Но видел бы ты, как она улыбалась во сне!
А муж -старый мерин... да ты всё и сам понимаешь.
Прекрасные женщины всё-таки в этой стране!
Я каждый их взгляд за собою по свету таскаю.
Вот этот - гляди! - мне дала на прощанье Ди-ди!
Как сломаный ключ я в платок завязал его с краю...
Давай, улыбайся! Да не проболтайся, гляди!
С какими Тебя я застану глазами, мой пухлик? -
Надеюсь, не с теми, что делает за два пинка
Хозяин собаке, огузок стащившей на кухне?
Приходят на ум только Жана слова - Пердунка:
"Не тех опасайся... а тех опасайся, монашек,
Которые вечно толпятся тех первых вокруг,
По тайной постыдной нужде, или что ещё гаже..."
Да, впрочем, не важно. Но ты опасайся, мой друг!
Их, может быть, кормят неплохо, но больно пинают!
А мой - как бы ни был нетвёрдым обманчивый шаг -
Без имени, родины, денег... я всё-таки знаю,
Что с Малого Моста всегда попаду на Сен-Жак!
Столетьями звёзды меняли свои очертанья,
Столетьями будут менять над моей головой...
И будет струиться поток неизбывный : крестьяне,
Ведущие скот и псари, и калеки с сумой,
Старьёвщик, суконщик, цирюльник с клиентом небритым,
Чтоб только увидеть, свои позабыв имена -
Собаку на муле, когда музыкант с портативом
Закрутит Вселенную ради кувшина вина!
Тебя вот куда занесёт твоя ряса… Послушай!
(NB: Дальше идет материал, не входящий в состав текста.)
Definition coordinator_reachable m : Prop :=
  exists a, audit_made hash_body a /\ rtc effect_step (new_coordinator a) m.

(** ** What a live call has checked *)

Record live_facts (e : IrrigationEnv) (ra : raw IrrigationAuthority) (rp : raw IrrigationPlan)
    (a : IrrigationAuthority) (p : IrrigationPlan) (pol : IrrigationPolicy) : Prop := {
  lf_authority : ra = Shaped a /\ IrrigationAuthority_valid a;
  lf_plan : rp = Shaped p /\ IrrigationPlan_valid p;
  lf_resolved : en_authority e (ia_accountId a) = Resolved (Shaped a);
  lf_policy : en_policy e (ipl_policyId p) = Resolved (Shaped pol) /\
              hash_policy pol = ipl_policyHash p;
  lf_current : en_plan e (ipl_planId p) = Resolved (Shaped p);
  lf_may : ia_active a = true /\ ia_role a = RoleAdmin /\ ia_canManageIrrigation a = true;
  lf_same : (ipl_coreId p, ipl_homeId p, ipl_homeRevision p, ipl_actorAccountId p,
             ipl_accountRevision p, ipl_sessionFamilyId p)
            = (ia_coreId a, ia_homeId a, ia_homeRevision a, ia_accountId a,
               ia_accountRevision a, ia_sessionFamilyId a);
}.

Lemma live_ok e ra rp a p pol :
  live_of e ra rp = Ok (a, p, pol) -> live_facts e ra rp a p pol.
Proof.
  unfold live_. intros ([a0 p0] & Hv%except_value_error_ok & Hl)%bind_ok.
  apply bind_ok in Hv as (a1 & [-> Ha]%model_validate_ok & (p1 & [-> Hp]%model_validate_ok & E)%bind_ok).
  injection E as -> ->. apply bind_ok in Hl as ([a2 pol2] & Hc%except_any_ok & Hl).
  apply bind_ok in Hc as (a3 & [Hra _]%validate_resolved_ok & (pol3 & [Hrp _]%validate_resolved_ok & E)%bind_ok).
  injection E as -> ->.
  apply bind_ok in Hl as (p4 & [Hcur _]%except_any_ok%validate_resolved_ok & Hl).
  apply bind_ok in Hl as ([] & H1%raise_if_ok & (? & H2%raise_if_ok & (? & H3%raise_if_ok & E)%bind_ok)%bind_ok).
  passed. injection E as -> -> ->. subst. split; try done.
  repeat match goal with H : ?b <> false |- _ => apply not_false_is_true in H end. done.
Qed.

Lemma live_api e ra rp : api_only (live_of e ra rp).
Proof.
  unfold live_. apply api_only_bind; [|intros [a p] _].
  { apply api_only_except_value. repeat (apply value_only_bind; [auto with closed_errors|intros]).
    auto with closed_errors. }
  apply api_only_bind; [auto with closed_errors|intros [a1 pol] _].
  repeat (apply api_only_bind; [auto with closed_errors|intros]). auto with closed_errors.
Qed.

(** ** Stored previews *)

Record stored_ok (s : StoredPreview) : Prop := {
  sk_plan : IrrigationPlan_valid (sp_plan s);
  sk_commandable : commandable (sp_plan s);
  sk_readbacks : Forall ValveReadback_valid (sp_readbacks s);
  sk_request : Identity (sp_request_id s);
  sk_some : planned_of (sp_plan s) <> [];
  sk_keys : same_key_set (observed_of (sp_readbacks s)) (planned_of (sp_plan s));
}.

Lemma planned_of_elem p k i :
  dict_get (planned_of p) k = Some i ->
  i ∈ ipl_items p /\ it_status i = Planned /\ zn_zoneId (it_zone i) = k.
Proof.
  intros (x & [Hs Hx]%list_elem_of_filter & <- & <-)%dict_of_get_elem. done.
Qed.

Lemma observed_of_elem l k r :
  dict_get (observed_of l) k = Some r -> r ∈ l /\ zn_zoneId (vr_zone r) = k.
Proof. intros (x & Hx & <- & <-)%dict_of_get_elem. done. Qed.

Lemma dict_of_length {A K V} `{EqDecision K} (f : A -> K) (g : A -> V) (l : list A) :
  (length (dict_of f g l) <= length l)%nat.
Proof.
  unfold dict_of. induction l as [|x l IH] using rev_ind; [done|].
  rewrite foldl_snoc, dict_set_length, length_app. cbn [length].
  set (d := foldl _ _ _) in *. destruct (dict_get d (f x)); lia.
Qed.

Lemma planned_of_length p : IrrigationPlan_valid p -> (length (planned_of p) <= 32)%nat.
Proof.
  intros Hp. etrans; [apply dict_of_length|]. etrans; [apply length_filter|].
  destruct Hp as (_ & _ & _ & _ & _ & _ & _ & _ & _ & _ & _ & _ & Hl & _). lia.
Qed.

(** ** The command loop *)

Section loop.
Hypothesis hash_command_hex : forall s, Identity (hash_command s).

(** The commands of a preview and the valve states they start from. *)
Definition commands_of (s : StoredPreview) (zone_ids : list string)
  : list (ValveWorkerCommand * ValveReadback) :=
  omap (fun z => i ← dict_get (planned_of (sp_plan s)) z;
                 b ← dict_get (observed_of (sp_readbacks s)) z;
                 Some (command_for hash_command s z i b, b)) zone_ids.

Definition zone_order (s : StoredPreview) : list string :=
  py_sorted str_le (dict_keys (planned_of (sp_plan s))).

Definition results_of (e : IrrigationEnv) (l : list (ValveWorkerCommand * ValveReadback))
  : list ValveCommandResult :=
  (fun cb => result_of cb.1 cb.2 (en_worker e cb.1)) <$> l.

(** The calls that send them. *)
Definition call_of (e : IrrigationEnv) (cb : ValveWorkerCommand * ValveReadback) : ValveCall :=
  {| cl_command := cb.1; cl_before := cb.2; cl_answer := en_worker e cb.1 |}.

Definition sent_all (l : list ValveCall) m : IrrigationCoordinator :=
  {| vc_previews := vc_previews m; vc_request_previews := vc_request_previews m;
     vc_receipts := vc_receipts m; vc_audit := vc_audit m; vc_sent := vc_sent m ++ l |}.

Lemma command_valid s z i b :
  stored_ok s -> Identity (ia_accountId (sp_authority s)) ->
  dict_get (planned_of (sp_plan s)) z = Some i ->
  dict_get (observed_of (sp_readbacks s)) z = Some b ->
  ValveWorkerCommand_valid (command_for hash_command s z i b).
Proof.
  intros Hs Ha (Hi & Hst & Hz)%planned_of_elem (Hb & _)%observed_of_elem.
  pose proof (sk_commandable s Hs) as Hc. unfold commandable in Hc.
  eapply Forall_forall in Hc; [|exact Hi]. specialize (Hc Hst).
  pose proof (sk_readbacks s Hs) as Hr. eapply Forall_forall in Hr as (_ & _ & _ & ? & _); [|exact Hb].
  destruct (sk_plan s Hs) as (? & _ & _ & _ & _ & ? & _ & _ & _ & _ & _ & _ & _ & Hv & _).
  eapply Forall_forall in Hv as (? & ? & ?); [|exact Hi].
  pose proof (sk_request s Hs).
  split_and!; cbn; try done; try lia; apply hash_command_hex.
Qed.

Lemma result_valid c b answer :
  ValveWorkerCommand_valid c -> ValveCommandResult_valid (result_of c b answer).
Proof.
  intros (Hid & _ & _ & _ & _ & Hz & _). destruct Hz as (_ & _ & Hz & _).
  destruct answer as [e| |r]; [by split_and!|by split_and!|]. unfold result_of.
  destruct (validate_resolved (Resolved r)) as [w|] eqn:E; [|by split_and!].
  apply validate_resolved_ok in E as [_ Hw]. by split_and!.
Qed.

Lemma command_zone_ok e s z i b m :
  stored_ok s -> Identity (ia_accountId (sp_authority s)) ->
  dict_get (planned_of (sp_plan s)) z = Some i ->
  dict_get (observed_of (sp_readbacks s)) z = Some b ->
  let c := command_for hash_command s z i b in
  zone_run e s (planned_of (sp_plan s)) (observed_of (sp_readbacks s)) z m
  = (Ok (result_of c b (en_worker e c)), add_sent (call_of e (c, b)) m).
Proof.
  intros Hs Ha Hi Hb. pose proof (command_valid s z i b Hs Ha Hi Hb) as Hv. cbv zeta.
  unfold command_zone, mbind, M_bind, lift, modify. rewrite Hi, Hb. cbn [require_some].
  rewrite (@model_validate_valid _ ValveWorkerCommand_model _ Hv).
  by rewrite (@model_validate_valid _ ValveCommandResult_model _ (result_valid _ _ _ Hv)).
Qed.

Lemma zones_run_ok e s l m :
  stored_ok s -> Identity (ia_accountId (sp_authority s)) ->
  Forall (fun z => z ∈ dict_keys (planned_of (sp_plan s))) l ->
  zones_run e s (planned_of (sp_plan s)) (observed_of (sp_readbacks s)) l m
  = (Ok (results_of e (commands_of s l)), sent_all (call_of e <$> commands_of s l) m).
Proof.
  intros Hs Ha Hl. revert m. induction Hl as [|z l Hz _ IH]; intros m; cbn [command_zones].
  - unfold sent_all. cbn. rewrite app_nil_r. by destruct m.
  - destruct (dict_get (planned_of (sp_plan s)) z) as [i|] eqn:Hi.
    2:{ by apply dict_get_None in Hi. }
    destruct (dict_get (observed_of (sp_readbacks s)) z) as [b|] eqn:Hb.
    2:{ apply dict_get_None in Hb. destruct (sk_keys s Hs) as [_ Hk].
        eapply Forall_forall in Hk; [|exact Hz]. done. }
    assert (commands_of s (z :: l) = (command_for hash_command s z i b, b) :: commands_of s l) as ->.
    { unfold commands_of. cbn [omap list_omap]. by rewrite Hi; cbn; rewrite Hb. }
    unfold mbind, M_bind. rewrite (command_zone_ok e s z i b m Hs Ha Hi Hb), IH.
    unfold mret, M_ret, sent_all. cbn. by rewrite <- app_assoc.
Qed.

Lemma zone_order_keys s :
  Forall (fun z => z ∈ dict_keys (planned_of (sp_plan s))) (zone_order s).
Proof. apply Forall_forall. intros z. unfold zone_order. by rewrite py_sorted_elem. Qed.

Lemma zone_order_nodup s : NoDup (zone_order s).
Proof. unfold zone_order. rewrite py_sorted_perm. apply dict_of_nodup. Qed.

(** One command per planned zone, in the order of the identities. *)
Lemma commands_zones s l :
  stored_ok s -> Forall (fun z => z ∈ dict_keys (planned_of (sp_plan s))) l ->
  (fun cb => zn_zoneId (wc_zone cb.1)) <$> commands_of s l = l.
Proof.
  intros Hs. induction 1 as [|z l Hz _ IH]; [done|].
  destruct (dict_get (planned_of (sp_plan s)) z) as [i|] eqn:Hi.
  2:{ by apply dict_get_None in Hi. }
  destruct (dict_get (observed_of (sp_readbacks s)) z) as [b|] eqn:Hb.
  2:{ apply dict_get_None in Hb. destruct (sk_keys s Hs) as [_ Hk].
      eapply Forall_forall in Hk; [|exact Hz]. done. }
  unfold commands_of in *. cbn [omap list_omap]. rewrite Hi. cbn. rewrite Hb. cbn.
  f_equal; [|exact IH]. by apply planned_of_elem in Hi as (_ & _ & ?).
Qed.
Меня если хочешь увидеть - пройдись по Мостам.
Среди кокийяров, менял и "жонглёров вонючих",
Но вонь эта слаще, чем вонь из-под ваших сутан ! -
Вопит не от боли и глотку дерёт не от страха
Возлюбленный Мост мой! - беспечный, как в Сену плевок.
Я знаю, монашек, Ситэ - всё такой же неряха,
Как тот, засадивший тебя за решётку прево...
А может как встарь - посидим? Я б винишка поставил!
И только не надо вот этого - "ах!я не пью!"
Но впрочем, как знаешь, монашек... Ей-богу! - исправит
Горбатого только могила!.. Адью!
В театре г-на Бриоше *
Паяц комедию ломал,
Болтаясь на дрожащих нитках.
Сиял картонною улыбкой,
Картонный палец поднимал -
Паяц комедию ломал!
Потом воскликнув «наплевать!» -
Он нити начал обрывать:
Сначала с ног, с руки потом,
Ломая пальчиков картон.
Паяц трагедию ломал,
Рисованным рыдая глазом,
И нить оставшуюся разом
Рванув - безжизненно упал...
Паяц трагедию ломал!
***
Так вот!.. так вот, я не договорил!
В Аравии прекрасной, где счастливый
Цветёт Йомен.... как будто сон пугливый
Мне чью-то жизнь чужую повторил.
Не верь тому, что скажут обо мне!
В Аравии прекрасной, где счастливый
Цветёт Йомен - пусть подавлюсь я сливой!
Так вот, монах, я не договорил:
Я так же был прекрасен в двадцать, в тридцать
Был так же странен, так же в сорок - чужд...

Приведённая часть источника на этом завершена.